[Opening Material to process section]
Lemma ReconcileNodes_mirror self l : forall nw S,
  mirror nw S -> S ⊆ names -> listing_ok self l ->
  exists nw', ReconcileNodes (Some i) l self nw = (seen_names self l, nw') /\ mirror nw' (S ∪ seen_names self l).
Proof.
  induction l as [|n l IH]; intros nw S Hm HS [Hsub Hl]; cbn [ReconcileNodes].
  { exists nw. split; [done|]. unfold seen_names. cbn. by rewrite union_empty_r_L. }
  unfold seen_names in *. cbn [omap list_omap] in *. destruct (seen_node self n) as [[[[name ip] cidr] parsed]|] eqn:E.
  - rewrite list_to_set_cons in *. pose proof (Hl n name ip cidr parsed ltac:(by left) E) as ->.
    pose proof (seen_node_parsed _ _ _ _ _ _ E) as Hp.
    destruct (IH (EnsureTunnel (Some i) name (fmt_ipv4 (addr name)) cidr parsed nw) (S ∪ {[name]})) as (nw' & -> & Hm').
    + apply EnsureTunnel_mirror; [done|set_solver|done].
    + set_solver.
    + split; [set_solver|]. intros n' ? ? ? ? Hn'. apply Hl. by right.
    + exists nw'. split; [done|]. by rewrite <- union_assoc_L in Hm'.
  - apply (IH nw S Hm HS). split; [done|]. intros n' ? ? ? ? Hn'. apply Hl. by right.
Qed.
[Closing Material to process section]
- _What you will do_:
All lines from the one that contains "exists nw', ReconcileNodes" to the last line above must be given again exactly, with both included and nothing added.

- _Worked solution_:
  exists nw', ReconcileNodes (Some i) l self nw = (seen_names self l, nw') /\ mirror nw' (S ∪ seen_names self l).
Proof.
  induction l as [|n l IH]; intros nw S Hm HS [Hsub Hl]; cbn [ReconcileNodes].
  { exists nw. split; [done|]. unfold seen_names. cbn. by rewrite union_empty_r_L. }
  unfold seen_names in *. cbn [omap list_omap] in *. destruct (seen_node self n) as [[[[name ip] cidr] parsed]|] eqn:E.
  - rewrite list_to_set_cons in *. pose proof (Hl n name ip cidr parsed ltac:(by left) E) as ->.
    pose proof (seen_node_parsed _ _ _ _ _ _ E) as Hp.
    destruct (IH (EnsureTunnel (Some i) name (fmt_ipv4 (addr name)) cidr parsed nw) (S ∪ {[name]})) as (nw' & -> & Hm').
    + apply EnsureTunnel_mirror; [done|set_solver|done].
    + set_solver.
    + split; [set_solver|]. intros n' ? ? ? ? Hn'. apply Hl. by right.
    + exists nw'. split; [done|]. by rewrite <- union_assoc_L in Hm'.
  - apply (IH nw S Hm HS). split; [done|]. intros n' ? ? ? ? Hn'. apply Hl. by right.
Qed.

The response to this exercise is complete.